Suara jangkrik mulai terdengar, desir angin mengiringi ingatan nenek ke masa silam. Kami bertiga tenggelam ke dalam pikiran masing-masing. Hingga tak menyadari waktu terus berjalan mendekati malam.
"Perempuan dalam foto itu," desahku lirih.
Tiba-tiba angin berembus kencang, menerbangkan daun-daun kering di pelataran rumah Ais.
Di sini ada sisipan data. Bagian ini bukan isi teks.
(** How a run of the upload ends, path by path. *)
Lemma POST_cases (sv : Services) (documentId uploadDate : string)
    (file : File) (w : World) :
  let r := Upload.POST sv documentId uploadDate (Some file) w in
  let path := Upload.file_path_of documentId file in
  (exists message,
     upload_error sv path (bytes file) = Some message
     /\ status_of r = Some 500 /\ rows (snd r) = rows w
     /\ bucket (snd r) = bucket w)
  \/ (upload_error sv path (bytes file) = None
      /\ bucket (snd r) = (bucket w ++ [(path, bytes file)])%list
      /\ ((exists message,
             extraction sv file = Throw message
             /\ status_of r = Some 500 /\ rows (snd r) = rows w)
          \/ (exists text,
                extraction sv file = Return text
                /\ ((Js.blank text = true
                     /\ status_of r = Some 400 /\ rows (snd r) = rows w)
                    \/ (Js.blank text = false
                        /\ exists k,
                             k <= List.length (splitText sv text)
                             /\ rows (snd r)
                                = (rows w
                                   ++ stored_rows sv file documentId uploadDate
                                        (List.length (splitText sv text))
                                        (firstn k (splitText sv text)) 0)%list
                             /\ ((k = List.length (splitText sv text)
                                  /\ fst r
                                     = Return
                                         (json 200
                                            (Uploaded documentId (name file)
                                               (List.length (splitText sv text))
                                               (String.length text)
                                               (publicUrl sv path))))
                                 \/ status_of r = Some 500)))))).
Proof.
  intros r path. subst r.
  destruct (upload_error sv path (bytes file)) as [message|] eqn:Hup.
  - left. exists message. split; [reflexivity|].
    subst path. rewrite (POST_storage_error sv file documentId uploadDate
                           message w Hup).
    now repeat split.
  - right. split; [reflexivity|].
    destruct (extraction sv file) as [text|message] eqn:Hex.
    + destruct (Js.blank text) eqn:Hblank.
      * subst path.
        rewrite (POST_blank sv file documentId uploadDate text w Hup Hex Hblank).
        split; [reflexivity|]. right. exists text. split; [reflexivity|].
        left. now repeat split.
      * subst path.
        rewrite (POST_chunks sv file documentId uploadDate text w Hup Hex Hblank).
        destruct (loop_outcome sv file documentId uploadDate
                    (List.length (splitText sv text)) (splitText sv text) 0
                    (before_loop sv file documentId text w))
          as (k & calls & Hk & Hw & Hnone & Hsome).
        destruct (Upload.embed_and_store sv file documentId uploadDate
                    (Upload.file_path_of documentId file)
                    (List.length (splitText sv text)) (splitText sv text) 0
                    (before_loop sv file documentId text w))
          as [[[resp|]|e] w'] eqn:E; cbn [fst snd] in *; subst w'; cbn.
        -- split; [reflexivity|]. right. exists text. split; [reflexivity|].
           right. split; [exact Hblank|]. exists k. repeat split; auto.
        -- split; [reflexivity|]. right. exists text. split; [reflexivity|].
           right. split; [exact Hblank|]. exists k. repeat split; auto.
        -- split; [reflexivity|]. right. exists text. split; [reflexivity|].
           right. split; [exact Hblank|]. exists k. repeat split; auto.
    + subst path.
      rewrite (POST_extraction_throws sv file documentId uploadDate message w
                 Hup Hex).
      split; [reflexivity|]. left. exists message. now repeat split.
Qed.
Hujan turun dengan derasnya, aroma petrichor menyeruak sampai ke hidung dan membuat bulu kuduk sedikit berdiri.
"Aku tutup jendelanya, Nek," seru Ais.
"Kok tiba-tiba deras sih, padahal sesorean tidak ada tanda-tanda akan turun hujan."
"Kamu pulang ntar kalau sudah sedikit reda aja, Nak Pasha," kata Nenek.
"Iya, Nek."
****
Suara petikan gitar terdengar kembali. Kulihat mereka sedang memainkannya, tetapi kali ini si pemuda hanya diam duduk tertunduk di sebelah si gadis.